In a sprawling medical compound an hour’s drive from downtown Shanghai, doctors are employing a patchwork of coronavirus treatments in a race to save victims of an epidemic for which there is still no established cure.
The Shanghai Public Health Clinical Center is the designated facility for coronavirus cases in China’s biggest city, which was previously used to treat victims of the 2002-03 SARS epidemic (Severe Acute Respiratory Syndrome) and was hastily expanded to handle the current outbreak.
But doctors said the scale of the COVID-19 health crisis, which has killed more than 1,800 people, mostly in China, and infected nearly 72,500 worldwide, has pushed the medical centre to its limits.
“Admitting so many severe cases all at once is a big test for us,” Lu Hongzhou, the centre’s co-director, told reporters through a face mask during a government-organised tour on Monday.
The centre so far has admitted 320 confirmed coronavirus cases, 135 of whom have recovered and been discharged, while one has died, Lu said.
All told, Shanghai has reported 333 confirmed cases of the virus, with the sole death being an 88-year-old man.
Doctors at the medical centre are still treating 184 people, including 14 in critical condition.
They are using a mix of methods including anti-viral medications, corticosteroids, blood plasma from recovered patients, and a healthy dose of traditional Chinese medicine (TCM).
“We have customised treatment plans for critically ill patients, as their conditions vary,” Lu said.
“Some are 50 years old. Some are 80. Some have cardiovascular conditions. So, ‘one patient, one plan,'” he said.
Some Western experts have questioned using TCM, saying its efficacy remains unproven by science, making it a potentially dangerous placebo.
But Lu said two severe cases who did not respond to anti-viral drugs alone were also administered TCM, after which their conditions improved.
“The combination of both Western and Chinese medicine has achieved a great effect in combating the virus,” Lu said, adding that 90 percent of all the hospital’s patients were given Chinese medicines.
Yet his colleague Shen Yinzhong, the hospital’s director of medical services, cautioned that more study was needed.
“We still need to do more clinical trials to prove (TCM’s) safety and efficacy,” Shen said.
As drug-makers work towards a vaccine and treatment for the epidemic, Chinese health officials on Monday urged recovered patients to donate blood.
Plasma from such patients contains antibodies that can help reduce the virus load in critically ill patients, the government said.

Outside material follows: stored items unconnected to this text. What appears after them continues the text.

(** ** Loading *)
Definition replay_journal_block_body_from_decoded (decoded : DecodedBlock) (block_id : string)
    : result error ReplayJournalBlockBody :=
  let invalid := InvalidReplayJournalHead block_id in
  custom ← match decoded with
    | DecodedV2 validated =>
        typed ← map_err invalid validated;
        match typed with
        | Custom custom => Ok custom
        | other => Err (invalid ("unexpected journal block type " +:+ typed_block_name other))
        end
    | DecodedV1 _ => Err (invalid "unexpected journal block version V1")
    end;
  reject_if (bool_decide (cb_type_name custom ≠ CustomBlocks.REPLAY_JOURNAL_BLOCK_TYPE))
    (invalid ("unexpected journal block type name " +:+ cb_type_name custom)) ;;
  '(media_type, body) ← map_err invalid (CustomBlocks.custom_block_payload (cb_content custom));
  reject_if (bool_decide (media_type ≠ CustomBlocks.REPLAY_JOURNAL_MEDIA_TYPE))
    (invalid ("unexpected journal media type " +:+ media_type)) ;;
  decoded ← map_err invalid (v ← from_reader body; de_body v);
  reject_if (negb (schema_version decoded =? REPLAY_JOURNAL_SCHEMA_VERSION))
    (invalid "journal block schema_version must be 1") ;;
  Ok decoded.

(** One block of the chain: the cycle check, the parse, the read and the
    decoding that both traversals share. [parse_message] is the text of
    [ParseBlockHashError]. *)
Definition parse_message (value : string) : string := "failed to parse root_id " +:+ value.

Definition journal_block (visited : gset string) (id : string) (s : S)
    : result error ReplayJournalBlockBody :=
  reject_if (bool_decide (id ∈ visited))
    (InvalidReplayJournalHead id "replay journal chain contains a cycle") ;;
  h ← ok_or (decode_hash id) (InvalidReplayJournalHead id (parse_message id));
  found ← map_err BlockStoreFailed (get_decoded h s);
  decoded ← ok_or found
    (ReadReplayJournal id (IoError NotFound "referenced journal block is missing"));
  replay_journal_block_body_from_decoded decoded (hash_to_string h).

(** [loop { .. }] with [fuel] iterations; the outer [None] is out of fuel. *)
Fixpoint load_loop (fuel : nat) (visited : gset string) (acc : list ReplayJournalBlockBody)
    (id : string) (s : S) : option (result error (list ReplayJournalBlockBody)) :=
  match fuel with
  | O => None
  | Datatypes.S fuel =>
      match journal_block visited id s with
      | Err e => Some (Err e)
      | Ok body =>
          match previous_block_id body with
          | Some previous => load_loop fuel ({[id]} ∪ visited) (acc ++ [body]) previous s
          | None => Some (Ok (acc ++ [body]))
          end
      end
  end.

Definition load_replay_journal_records (fuel : nat) (w : world S R)
    : option (world S R * result error (list ReplayJournalRecord)) :=
  match load_mutable_ref_store w with
  | (w, Err e) => Some (w, Err e)
  | (w, Ok st) =>
      match replay_journal_head_block_id st with
      | None => Some (w, Err (MissingReplayJournalHead (refs_label (refs w))))
      | Some head =>
          r ← load_loop fuel ∅ [] head (blocks w);
          Some (w, blocks ← r; Ok (concat (entries <$> reverse blocks)))
      end
  end.
(** A traversal of a store with finitely many blocks ends. [hashes] are the
    hashes of the blocks read so far; the successor of each is visited or is
    the current id. *)
Lemma load_loop_terminates (D hashes : list block_hash) fuel visited acc id s :
  (∀ h d, get_decoded h s = Ok (Some d) → h ∈ D) →
  NoDup hashes → hashes ⊆ D →
  (∀ h, h ∈ hashes → ∃ d body, get_decoded h s = Ok (Some d)
    ∧ replay_journal_block_body_from_decoded (S := S) d (hash_to_string h) = Ok body
    ∧ ∀ next, previous_block_id body = Some next → next ∈ ({[id]} ∪ visited : gset string)) →
  (length D - length hashes + 2 ≤ fuel)%nat →
  load_loop fuel visited acc id s ≠ None.
Proof.
  intros HD. revert hashes visited acc id.
  induction fuel as [|fuel IH]; intros hashes visited acc id Hnd Hsub Hsucc Hf; [lia|].
  cbn. destruct (journal_block visited id s) as [body|] eqn:Hj; [|done].
  apply journal_block_ok in Hj as (_&h&d&_&Hd&Hb).
  destruct (previous_block_id body) as [next|] eqn:Hp; [|done].
  destruct (decide (h ∈ hashes)) as [Hin|Hin].
  - destruct (Hsucc h Hin) as (d'&body'&Hd'&Hb'&Hn).
    assert (d' = d) as -> by congruence. assert (body' = body) as -> by congruence.
    destruct fuel as [|fuel]; [lia|]. cbn. unfold journal_block.
    by rewrite bool_decide_true by (by apply Hn).
  - apply (IH (h :: hashes)).
    + by constructor.
    + intros x [->|Hx]%elem_of_cons; [by eapply HD|by apply Hsub].
    + intros x [->|Hx]%elem_of_cons.
      * exists d, body. split_and!; try done. intros n'. rewrite Hp. intros [= ->]. set_solver.
      * destruct (Hsucc x Hx) as (d'&body'&?&?&Hn). exists d', body'. split_and!; try done.
        intros n' Hn'. specialize (Hn n' Hn'). set_solver.
    + assert (length (h :: hashes) ≤ length D)%nat.
      { apply submseteq_length, NoDup_submseteq; [by constructor|].
        intros x [->|Hx]%elem_of_cons; [by eapply HD|by apply Hsub]. }
      cbn in *. lia.
Qed.

(** Loading terminates on every store with finitely many blocks, whatever
    they hold: a chain that runs in a circle is reported, so [length D + 2]
    iterations always give a result. *)
Theorem load_terminates (D : list block_hash) (w : world S R) fuel :
  (∀ h d, get_decoded h (blocks w) = Ok (Some d) → h ∈ D) →
  (length D + 2 ≤ fuel)%nat →
  load_replay_journal_records fuel w ≠ None.
Proof.
  intros HD Hf. unfold load_replay_journal_records, load_mutable_ref_store.
  destruct (read_refs (refs w)) as [rf [st|]]; [|done].
  destruct (replay_journal_head_block_id st) as [hd|]; [|done]. cbn [blocks set_refs].
  pose proof (load_loop_terminates D [] fuel ∅ [] hd (blocks w) HD) as Ht.
  destruct (load_loop fuel ∅ [] hd (blocks w)) as [r|]; [done|].
  exfalso. apply Ht; [constructor|apply list_subseteq_nil|by intros ? ?%elem_of_nil|cbn; lia|done].
Qed.

(** C33. [append_replay_journal_records] when it succeeds: the old blocks and the
    refs are untouched, but for what the lookup of the refs leaves; the new
    head's chain is the old one with new blocks in front, every new block has
    records and is at most 64 MiB long, and the new blocks hold exactly the given
    records in order. *)
Theorem append_spec records w w' hd' rf st old :
  list_ok record_ok records = true → read_refs (refs w) = (rf, Ok st) →
  from_option text_ok true (replay_journal_head_block_id st) = true →
  chain (blocks w) (replay_journal_head_block_id st) old →
  append_replay_journal_records records w = (w', Ok hd') →
  extends (set_refs rf w) w' ∧ keeps w w' ∧ ∃ new, chain (blocks w') hd' (new ++ old)
    ∧ Forall bounded new.*2 ∧ records_of new = records.
Proof.
  intros Hok Hst Hp Hc Ha. destruct (append_ok _ _ _ _ _ _ _ Hok Hst Hp Hc Ha) as (?&_&?). split_and!; [done| |done].
  pose proof (append_keeps records w) as Hk. by rewrite Ha in Hk.
Qed.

It has the potential to infect patients with other illnesses carried in the blood, however, requiring rigorous screening of plasma.
The Shanghai medical centre began using plasma in recent days.
“We are positive that this method can be very effective in our patients,” Lu said.
The collection of light-yellow, low-rise buildings has gone on something of a war footing, with all staff leave cancelled, and specialists drafted in from a range of other medical facilities.
Those tending to virus patients wear full-body protective suits with a respirator.
Reporters were not permitted to see patients undergoing treatment, with officials citing the health risks.
To protect doctors and staff, dozens of wards have been set up featuring “negative pressure”, a ventilation arrangement allowing air to flow into a room but not out, to prevent contaminants escaping.